» PROBLEM TO SOLVE:
Your task is to copy all of the entries exactly as they are given.

» SOURCE MATERIAL:
Start of Block
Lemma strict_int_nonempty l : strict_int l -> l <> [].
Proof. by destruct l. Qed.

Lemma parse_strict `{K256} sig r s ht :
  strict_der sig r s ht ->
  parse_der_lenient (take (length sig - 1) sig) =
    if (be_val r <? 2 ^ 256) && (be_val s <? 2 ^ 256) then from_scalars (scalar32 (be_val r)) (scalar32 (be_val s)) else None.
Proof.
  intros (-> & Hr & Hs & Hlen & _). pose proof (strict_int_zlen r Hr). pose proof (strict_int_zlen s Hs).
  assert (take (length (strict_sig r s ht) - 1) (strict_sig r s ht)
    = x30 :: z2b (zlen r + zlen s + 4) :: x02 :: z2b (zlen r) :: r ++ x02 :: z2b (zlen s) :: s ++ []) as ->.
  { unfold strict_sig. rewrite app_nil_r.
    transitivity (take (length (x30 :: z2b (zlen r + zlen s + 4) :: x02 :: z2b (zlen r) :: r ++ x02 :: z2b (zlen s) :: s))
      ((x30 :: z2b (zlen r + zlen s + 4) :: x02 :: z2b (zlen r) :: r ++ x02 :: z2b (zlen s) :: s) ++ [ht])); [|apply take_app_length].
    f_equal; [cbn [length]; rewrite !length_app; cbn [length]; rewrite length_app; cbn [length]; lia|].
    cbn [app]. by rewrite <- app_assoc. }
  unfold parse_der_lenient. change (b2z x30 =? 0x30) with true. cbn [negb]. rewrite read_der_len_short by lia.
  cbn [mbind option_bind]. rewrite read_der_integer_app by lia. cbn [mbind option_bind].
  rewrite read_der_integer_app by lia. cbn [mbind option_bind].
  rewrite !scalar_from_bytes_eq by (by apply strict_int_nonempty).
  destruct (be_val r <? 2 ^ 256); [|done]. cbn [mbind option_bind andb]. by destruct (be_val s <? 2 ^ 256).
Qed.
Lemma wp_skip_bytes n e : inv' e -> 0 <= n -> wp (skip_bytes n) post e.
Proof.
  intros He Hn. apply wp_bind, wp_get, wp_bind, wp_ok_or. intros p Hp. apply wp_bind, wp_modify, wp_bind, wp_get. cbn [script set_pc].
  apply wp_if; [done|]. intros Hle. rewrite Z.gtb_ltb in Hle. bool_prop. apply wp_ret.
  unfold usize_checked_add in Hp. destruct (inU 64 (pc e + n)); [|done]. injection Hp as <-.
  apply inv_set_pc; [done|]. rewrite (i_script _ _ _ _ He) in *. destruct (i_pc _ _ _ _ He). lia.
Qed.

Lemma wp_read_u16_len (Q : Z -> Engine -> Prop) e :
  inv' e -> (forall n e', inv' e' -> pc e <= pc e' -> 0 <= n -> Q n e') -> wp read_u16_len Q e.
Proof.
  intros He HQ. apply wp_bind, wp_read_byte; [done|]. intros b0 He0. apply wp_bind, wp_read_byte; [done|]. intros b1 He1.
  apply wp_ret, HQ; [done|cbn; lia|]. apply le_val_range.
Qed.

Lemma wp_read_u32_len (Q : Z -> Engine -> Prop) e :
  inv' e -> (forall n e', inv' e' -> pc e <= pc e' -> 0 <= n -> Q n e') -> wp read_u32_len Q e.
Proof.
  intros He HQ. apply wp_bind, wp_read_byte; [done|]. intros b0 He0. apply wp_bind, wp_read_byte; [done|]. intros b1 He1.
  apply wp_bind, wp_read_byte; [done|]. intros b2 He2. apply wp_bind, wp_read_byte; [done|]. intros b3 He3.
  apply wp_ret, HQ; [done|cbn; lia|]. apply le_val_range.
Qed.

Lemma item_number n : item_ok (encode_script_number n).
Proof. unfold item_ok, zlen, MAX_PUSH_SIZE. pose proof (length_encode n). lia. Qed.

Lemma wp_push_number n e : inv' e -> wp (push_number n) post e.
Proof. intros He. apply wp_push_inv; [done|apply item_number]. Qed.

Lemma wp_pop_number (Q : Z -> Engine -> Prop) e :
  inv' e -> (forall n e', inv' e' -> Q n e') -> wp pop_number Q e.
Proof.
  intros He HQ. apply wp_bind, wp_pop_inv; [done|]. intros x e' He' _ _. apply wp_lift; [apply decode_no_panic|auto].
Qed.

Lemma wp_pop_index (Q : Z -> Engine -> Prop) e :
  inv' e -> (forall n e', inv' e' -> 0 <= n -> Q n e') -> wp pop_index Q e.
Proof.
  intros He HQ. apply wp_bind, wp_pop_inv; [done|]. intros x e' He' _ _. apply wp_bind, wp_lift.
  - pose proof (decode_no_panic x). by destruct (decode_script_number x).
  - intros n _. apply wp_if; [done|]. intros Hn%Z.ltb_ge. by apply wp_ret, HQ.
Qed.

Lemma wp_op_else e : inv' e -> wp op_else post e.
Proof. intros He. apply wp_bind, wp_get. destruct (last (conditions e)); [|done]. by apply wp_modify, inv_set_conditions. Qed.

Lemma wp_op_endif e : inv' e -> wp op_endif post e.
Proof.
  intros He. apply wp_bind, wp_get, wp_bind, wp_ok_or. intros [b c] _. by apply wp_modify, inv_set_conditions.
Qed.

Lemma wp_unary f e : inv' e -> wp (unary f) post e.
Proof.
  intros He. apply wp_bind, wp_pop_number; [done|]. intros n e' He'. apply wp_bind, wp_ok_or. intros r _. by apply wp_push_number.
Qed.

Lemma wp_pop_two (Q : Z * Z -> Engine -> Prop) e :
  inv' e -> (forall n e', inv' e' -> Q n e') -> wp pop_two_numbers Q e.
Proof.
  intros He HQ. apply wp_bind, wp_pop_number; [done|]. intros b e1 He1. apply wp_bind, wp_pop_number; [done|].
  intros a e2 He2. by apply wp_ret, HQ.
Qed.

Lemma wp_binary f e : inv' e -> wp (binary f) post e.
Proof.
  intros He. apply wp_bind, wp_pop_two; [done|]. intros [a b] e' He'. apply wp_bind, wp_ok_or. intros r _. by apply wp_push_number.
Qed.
End of Block
» TASK ANSWER:
Lemma strict_int_nonempty l : strict_int l -> l <> [].
Proof. by destruct l. Qed.

Lemma parse_strict `{K256} sig r s ht :
  strict_der sig r s ht ->
  parse_der_lenient (take (length sig - 1) sig) =
    if (be_val r <? 2 ^ 256) && (be_val s <? 2 ^ 256) then from_scalars (scalar32 (be_val r)) (scalar32 (be_val s)) else None.
Proof.
  intros (-> & Hr & Hs & Hlen & _). pose proof (strict_int_zlen r Hr). pose proof (strict_int_zlen s Hs).
  assert (take (length (strict_sig r s ht) - 1) (strict_sig r s ht)
    = x30 :: z2b (zlen r + zlen s + 4) :: x02 :: z2b (zlen r) :: r ++ x02 :: z2b (zlen s) :: s ++ []) as ->.
  { unfold strict_sig. rewrite app_nil_r.
    transitivity (take (length (x30 :: z2b (zlen r + zlen s + 4) :: x02 :: z2b (zlen r) :: r ++ x02 :: z2b (zlen s) :: s))
      ((x30 :: z2b (zlen r + zlen s + 4) :: x02 :: z2b (zlen r) :: r ++ x02 :: z2b (zlen s) :: s) ++ [ht])); [|apply take_app_length].
    f_equal; [cbn [length]; rewrite !length_app; cbn [length]; rewrite length_app; cbn [length]; lia|].
    cbn [app]. by rewrite <- app_assoc. }
  unfold parse_der_lenient. change (b2z x30 =? 0x30) with true. cbn [negb]. rewrite read_der_len_short by lia.
  cbn [mbind option_bind]. rewrite read_der_integer_app by lia. cbn [mbind option_bind].
  rewrite read_der_integer_app by lia. cbn [mbind option_bind].
  rewrite !scalar_from_bytes_eq by (by apply strict_int_nonempty).
  destruct (be_val r <? 2 ^ 256); [|done]. cbn [mbind option_bind andb]. by destruct (be_val s <? 2 ^ 256).
Qed.
Lemma wp_skip_bytes n e : inv' e -> 0 <= n -> wp (skip_bytes n) post e.
Proof.
  intros He Hn. apply wp_bind, wp_get, wp_bind, wp_ok_or. intros p Hp. apply wp_bind, wp_modify, wp_bind, wp_get. cbn [script set_pc].
  apply wp_if; [done|]. intros Hle. rewrite Z.gtb_ltb in Hle. bool_prop. apply wp_ret.
  unfold usize_checked_add in Hp. destruct (inU 64 (pc e + n)); [|done]. injection Hp as <-.
  apply inv_set_pc; [done|]. rewrite (i_script _ _ _ _ He) in *. destruct (i_pc _ _ _ _ He). lia.
Qed.

Lemma wp_read_u16_len (Q : Z -> Engine -> Prop) e :
  inv' e -> (forall n e', inv' e' -> pc e <= pc e' -> 0 <= n -> Q n e') -> wp read_u16_len Q e.
Proof.
  intros He HQ. apply wp_bind, wp_read_byte; [done|]. intros b0 He0. apply wp_bind, wp_read_byte; [done|]. intros b1 He1.
  apply wp_ret, HQ; [done|cbn; lia|]. apply le_val_range.
Qed.

Lemma wp_read_u32_len (Q : Z -> Engine -> Prop) e :
  inv' e -> (forall n e', inv' e' -> pc e <= pc e' -> 0 <= n -> Q n e') -> wp read_u32_len Q e.
Proof.
  intros He HQ. apply wp_bind, wp_read_byte; [done|]. intros b0 He0. apply wp_bind, wp_read_byte; [done|]. intros b1 He1.
  apply wp_bind, wp_read_byte; [done|]. intros b2 He2. apply wp_bind, wp_read_byte; [done|]. intros b3 He3.
  apply wp_ret, HQ; [done|cbn; lia|]. apply le_val_range.
Qed.

Lemma item_number n : item_ok (encode_script_number n).
Proof. unfold item_ok, zlen, MAX_PUSH_SIZE. pose proof (length_encode n). lia. Qed.

Lemma wp_push_number n e : inv' e -> wp (push_number n) post e.
Proof. intros He. apply wp_push_inv; [done|apply item_number]. Qed.

Lemma wp_pop_number (Q : Z -> Engine -> Prop) e :
  inv' e -> (forall n e', inv' e' -> Q n e') -> wp pop_number Q e.
Proof.
  intros He HQ. apply wp_bind, wp_pop_inv; [done|]. intros x e' He' _ _. apply wp_lift; [apply decode_no_panic|auto].
Qed.

Lemma wp_pop_index (Q : Z -> Engine -> Prop) e :
  inv' e -> (forall n e', inv' e' -> 0 <= n -> Q n e') -> wp pop_index Q e.
Proof.
  intros He HQ. apply wp_bind, wp_pop_inv; [done|]. intros x e' He' _ _. apply wp_bind, wp_lift.
  - pose proof (decode_no_panic x). by destruct (decode_script_number x).
  - intros n _. apply wp_if; [done|]. intros Hn%Z.ltb_ge. by apply wp_ret, HQ.
Qed.

Lemma wp_op_else e : inv' e -> wp op_else post e.
Proof. intros He. apply wp_bind, wp_get. destruct (last (conditions e)); [|done]. by apply wp_modify, inv_set_conditions. Qed.

Lemma wp_op_endif e : inv' e -> wp op_endif post e.
Proof.
  intros He. apply wp_bind, wp_get, wp_bind, wp_ok_or. intros [b c] _. by apply wp_modify, inv_set_conditions.
Qed.

Lemma wp_unary f e : inv' e -> wp (unary f) post e.
Proof.
  intros He. apply wp_bind, wp_pop_number; [done|]. intros n e' He'. apply wp_bind, wp_ok_or. intros r _. by apply wp_push_number.
Qed.

Lemma wp_pop_two (Q : Z * Z -> Engine -> Prop) e :
  inv' e -> (forall n e', inv' e' -> Q n e') -> wp pop_two_numbers Q e.
Proof.
  intros He HQ. apply wp_bind, wp_pop_number; [done|]. intros b e1 He1. apply wp_bind, wp_pop_number; [done|].
  intros a e2 He2. by apply wp_ret, HQ.
Qed.

Lemma wp_binary f e : inv' e -> wp (binary f) post e.
Proof.
  intros He. apply wp_bind, wp_pop_two; [done|]. intros [a b] e' He'. apply wp_bind, wp_ok_or. intros r _. by apply wp_push_number.
Qed.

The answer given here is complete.